Currently, editing motion in videos is difficult. Existing methods either don't understand the whole scene, leading to inconsistencies, or only allow for simple changes like moving an object from one place to another without detailed control. They struggle with complex movements and figuring out which objects are in front of or behind others.
What's the solution?
The researchers developed a system that uses both the original video and 3D 'tracks' of where objects and the camera are moving. These 3D tracks act like a guide, telling the system how to change the motion while keeping everything looking realistic. Using 3D tracks, instead of just 2D ones, helps the system understand depth and handle situations where objects overlap, making the edits more precise.
Why it matters?
This research is important because it opens up new possibilities for video editing. It allows for more complex and creative changes to motion, like manipulating both the camera and objects simultaneously, transferring motion from one video to another, or even deforming objects in a realistic way. This could be useful for filmmakers, animators, and anyone who wants to edit videos with greater control.
Abstract
Camera and object motions are central to a video's narrative.
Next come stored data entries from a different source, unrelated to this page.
(* ===== verification/Listener.v ===== *)
(** * Messages of a subscription (mama/c_cpp/src/c/listenermsgcallback.c)

    What happens to a message between the bridge and the application: the
    entitlement check, the errors a message's status or type stands for, the
    data quality plugin (DqStrategy) as the hook that runs before the message is
    handled, and the callbacks.  What the outside sees is the list [out], in
    order; the events of the data quality layer are part of it.  The plugin list
    of plugin.c holds the data quality plugin alone. *)

From S2P Require Import Prelude MamaStatus DqStrategy.
Import DqStrategy.

Module Listener.

Inductive collector : Type := QueueStats | TransportStats | GlobalStats.
Inductive statistic : Type := MamaStatNumMessages | MamaStatInitials | MamaStatRecaps | MamaStatUnknownMsgs.

(** [Dq e]: an event the data quality layer or the subscription causes. *)
Inductive levent : Type :=
| Dq (e : event)
| OnError (s : mama_status)
| OnQualityMaybeStale
| ResetRefresh
| IncrementStat (c : collector) (s : statistic).

Inductive mamaError : Type := MAMA_ERROR_NONE | MAMA_ERROR_DEFAULT | MAMA_ERROR_NOT_ENTITLED.

(** A message with the fields read here: its type and the entitlement code. *)
Record lmsg : Type := mkLmsg { lm_type : mamaMsgType; lm_entitleCode : option Z; lm_msg : mamaMsg }.

(** The subscription; the entitlement fields of the subject context passed in;
    whether the bridge checks entitlements itself; the transport's setting; the
    statistics that are collected. *)
Record listener : Type := mkListener {
  lsub : subscription;
  mEntitlementAlreadyVerified : bool;
  mEntitleCode : Z;
  deferred : bool;
  isDqEnabled : bool;
  hasWildcards : bool;
  mRespondToNextRefresh : bool;
  collectors : list collector;
  lastError : mamaError;
  out : list levent;
}.

Definition set_lsub (v : subscription) (l : listener) : listener :=
  mkListener v (mEntitlementAlreadyVerified l) (mEntitleCode l) (deferred l) (isDqEnabled l) (hasWildcards l)
    (mRespondToNextRefresh l) (collectors l) (lastError l) (out l).
Definition set_verified (v : bool) (l : listener) : listener :=
  mkListener (lsub l) v (mEntitleCode l) (deferred l) (isDqEnabled l) (hasWildcards l)
    (mRespondToNextRefresh l) (collectors l) (lastError l) (out l).
Definition set_mEntitleCode (v : Z) (l : listener) : listener :=
  mkListener (lsub l) (mEntitlementAlreadyVerified l) v (deferred l) (isDqEnabled l) (hasWildcards l)
    (mRespondToNextRefresh l) (collectors l) (lastError l) (out l).
Definition set_respond (v : bool) (l : listener) : listener :=
  mkListener (lsub l) (mEntitlementAlreadyVerified l) (mEntitleCode l) (deferred l) (isDqEnabled l) (hasWildcards l)
    v (collectors l) (lastError l) (out l).
Definition set_lastError (v : mamaError) (l : listener) : listener :=
  mkListener (lsub l) (mEntitlementAlreadyVerified l) (mEntitleCode l) (deferred l) (isDqEnabled l) (hasWildcards l)
    (mRespondToNextRefresh l) (collectors l) v (out l).
Definition set_out (v : list levent) (l : listener) : listener :=
  mkListener (lsub l) (mEntitlementAlreadyVerified l) (mEntitleCode l) (deferred l) (isDqEnabled l) (hasWildcards l)
    (mRespondToNextRefresh l) (collectors l) (lastError l) v.

Abbreviation LM := (M listener).

Definition say (e : levent) : LM unit := modify (fun l => set_out (out l ++ [e]) l).

(** A call into the subscription or its data quality layer: what it does to the
    outside joins [out]. *)
Definition on_sub {A} (m : M subscription A) : LM A := fun l =>
  match m (set_trace [] (lsub l)) with
  | Ok (a, s) => Ok (a, set_out (out l ++ (Dq <$> trace s)) (set_lsub (set_trace [] s) l))
  | Fail f => Fail f
  end.

(** ** Calls into the subscription (subscription.c) *)

(** It stops the initial and the recap request, whichever there are. *)
Definition mamaSubscription_stopWaitForResponse : LM unit := say (Dq StopWaitForResponse).

Definition mamaSubscription_setPossiblyStale : LM mama_status :=
  state ← on_sub (dqStrategy_getDqState Own);
  if bool_decide (state = DQ_STATE_OK) then
    s ← gets lsub;
    (if cb_onQuality (cfg s) then say OnQualityMaybeStale else mret tt) ;;
    on_sub (dqStrategy_setPossiblyStale Own)
  else mret MAMA_STATUS_OK.

Definition mamaSubscription_respondToRefreshMessage : LM unit :=
  r ← gets mRespondToNextRefresh;
  if r : bool then say ResetRefresh else modify (set_respond true).

Definition forward (msg : mamaMsg) : LM unit := on_sub (mamaSubscription_forwardMsg msg).

(** ** listenermsgcallback.c *)

Definition listenerMsgCallback_create (mem : bool) (subscription : Z) : mama_status * option Z :=
  if mem then (MAMA_STATUS_OK, Some subscription) else (MAMA_STATUS_NOMEM, None).

Definition listenerMsgCallback_invokeErrorCallback (mamaStatus : mama_status) : LM unit :=
  mamaSubscription_stopWaitForResponse ;;
  modify (set_lastError MAMA_ERROR_DEFAULT) ;;
  say (OnError mamaStatus).

(** The type of the message is changed to [MISC]: the result. *)
Definition handleNoSubscribers : LM mamaMsgType :=
  w ← gets hasWildcards;
  (if negb w then mamaSubscription_stopWaitForResponse else mret tt) ;;
  listenerMsgCallback_invokeErrorCallback MAMA_STATUS_NO_SUBSCRIBERS ;;
  mret MAMA_MSG_TYPE_MISC.

(** [register]: the result of the entitlement bridge's
    [registerSubjectContext] for the code of the message. *)
Definition isEntitled (register : Z -> mama_status) (msg : lmsg) : LM bool :=
  v ← gets mEntitlementAlreadyVerified;
  if v : bool then mret true
  else
    d ← gets deferred;
    if d : bool then modify (set_verified true) ;; mret true
    else
      match lm_entitleCode msg with
      | None => mret true
      | Some value =>
          if value =? 0 then mret true
          else
            modify (set_mEntitleCode value) ;;
            if status_ok (register value) then modify (set_verified true) ;; mret true
            else
              modify (set_lastError MAMA_ERROR_NOT_ENTITLED) ;;
              say (Dq Deactivate) ;;
              say (OnError MAMA_STATUS_NOT_ENTITLED) ;;
              mret false
      end.

(** The statistics that are collected, in the order of the code. *)
Definition count (s : statistic) : LM unit :=
  cs ← gets collectors;
  modify (fun l => set_out (out l ++ ((fun c => IncrementStat c s) <$> cs)) l).

(** The error the status of a message stands for. *)
Definition status_error (status : mamaMsgStatus) : option mama_status :=
  match status with
  | MAMA_MSG_STATUS_NOT_PERMISSIONED => Some MAMA_STATUS_NOT_PERMISSIONED
  | MAMA_MSG_STATUS_BAD_SYMBOL => Some MAMA_STATUS_BAD_SYMBOL
  | MAMA_MSG_STATUS_EXPIRED => Some MAMA_STATUS_EXPIRED
  | MAMA_MSG_STATUS_NOT_FOUND => Some MAMA_STATUS_NOT_FOUND
  | MAMA_MSG_STATUS_TIMEOUT => Some MAMA_STATUS_TIMEOUT
  | MAMA_MSG_STATUS_NOT_ENTITLED => Some MAMA_STATUS_NOT_ENTITLED
  | MAMA_MSG_STATUS_BANDWIDTH_EXCEEDED => Some MAMA_STATUS_BANDWIDTH_EXCEEDED
  | _ => None
  end.

(** The [switch] on the status; [Some t]: the function returns (and the message
    has the type [t]). *)
Definition check_status (msg : lmsg) : LM (option mamaMsgType) :=
  match status_error (m_status (lm_msg msg)) with
  | Some e => listenerMsgCallback_invokeErrorCallback e ;; mret (Some (lm_type msg))
  | None =>
      match m_status (lm_msg msg) with
      | MAMA_MSG_STATUS_NO_SUBSCRIBERS => t ← handleNoSubscribers; mret (Some t)
      | MAMA_MSG_STATUS_POSSIBLY_STALE =>
          match lm_type msg with
          | MAMA_MSG_TYPE_MISC => mamaSubscription_setPossiblyStale ;; mret None
          | _ => mret None
          end
      | MAMA_MSG_STATUS_UNKNOWN =>
          mamaSubscription_setPossiblyStale ;;
          count MamaStatUnknownMsgs ;;
          mret (Some (lm_type msg))
      | _ => mret None
      end
  end.

Definition count_type (t : mamaMsgType) : LM unit :=
  match t with
  | MAMA_MSG_TYPE_INITIAL => count MamaStatInitials
  | MAMA_MSG_TYPE_RECAP | MAMA_MSG_TYPE_BOOK_RECAP => count MamaStatRecaps
  | MAMA_MSG_TYPE_UNKNOWN => count MamaStatUnknownMsgs
  | _ => mret tt
  end.

(** The last [switch]. *)
Definition handle_type (msg : lmsg) : LM unit :=
  dq ← gets isDqEnabled;
  match lm_type msg with
  | MAMA_MSG_TYPE_INITIAL | MAMA_MSG_TYPE_RECAP | MAMA_MSG_TYPE_SNAPSHOT | MAMA_MSG_TYPE_DDICT_SNAPSHOT
  | MAMA_MSG_TYPE_BOOK_INITIAL | MAMA_MSG_TYPE_BOOK_SNAPSHOT | MAMA_MSG_TYPE_BOOK_RECAP =>
      if dq : bool then mret tt
      else
        s ← gets lsub;
        (if negb (mAcceptMultipleInitials s) then mamaSubscription_stopWaitForResponse else mret tt) ;;
        forward (lm_msg msg)
  | MAMA_MSG_TYPE_REFRESH => mamaSubscription_respondToRefreshMessage
  | MAMA_MSG_TYPE_DELETE =>
      mamaSubscription_stopWaitForResponse ;; listenerMsgCallback_invokeErrorCallback MAMA_STATUS_DELETE
  | MAMA_MSG_TYPE_EXPIRE =>
      mamaSubscription_stopWaitForResponse ;; listenerMsgCallback_invokeErrorCallback MAMA_STATUS_EXPIRED
  | MAMA_MSG_TYPE_NOT_PERMISSIONED =>
      mamaSubscription_stopWaitForResponse ;; listenerMsgCallback_invokeErrorCallback MAMA_STATUS_NOT_PERMISSIONED
  | MAMA_MSG_TYPE_NOT_FOUND =>
      mamaSubscription_stopWaitForResponse ;; listenerMsgCallback_invokeErrorCallback MAMA_STATUS_NOT_FOUND
  | MAMA_MSG_TYPE_UNKNOWN => mret tt
  | _ => if dq : bool then mret tt else forward (lm_msg msg)
  end.

(** [ctx]: whether the subject context is not NULL.  The result is the type the
    message has afterwards. *)
Definition listenerMsgCallback_processMsg (register : Z -> mama_status) (ctx : bool) (msg : lmsg) : LM mamaMsgType :=
  if negb ctx then mret (lm_type msg)
  else
    e ← isEntitled register msg;
    if negb e then mret (lm_type msg)
    else
      count MamaStatNumMessages ;;
      r ← check_status msg;
      match r with
      | Some t => mret t
      | None =>
          count_type (lm_type msg) ;;
          on_sub (dqstrategyMamaPlugin_subscriptionPreMsgHook (lm_type msg) (lm_msg msg)) ;;
          handle_type msg ;;
          mret (lm_type msg)
      end.

Fixpoint processMsgs (register : Z -> mama_status) (l : list lmsg) : LM unit :=
  match l with
  | [] => mret tt
  | m :: l' => listenerMsgCallback_processMsg register true m ;; processMsgs register l'
  end.

End Listener.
However, precisely editing these captured motions remains a significant challenge, especially under complex object movements. Current motion-controlled image-to-video (I2V) approaches often lack full-scene context for consistent video editing, while video-to-video (V2V) methods provide viewpoint changes or basic object translation, but offer limited control over fine-grained object motion. We present a track-conditioned V2V framework that enables joint editing of camera and object motion. We achieve this by conditioning a video generation model on a source video and paired 3D point tracks representing source and target motions. These 3D tracks establish sparse correspondences that transfer rich context from the source video to new motions while preserving spatiotemporal coherence. Crucially, compared to 2D tracks, 3D tracks provide explicit depth cues, allowing the model to resolve depth order and handle occlusions for precise motion editing. Trained in two stages on synthetic and real data, our model supports diverse motion edits, including joint camera/object manipulation, motion transfer, and non-rigid deformation, unlocking new creative potential in video editing.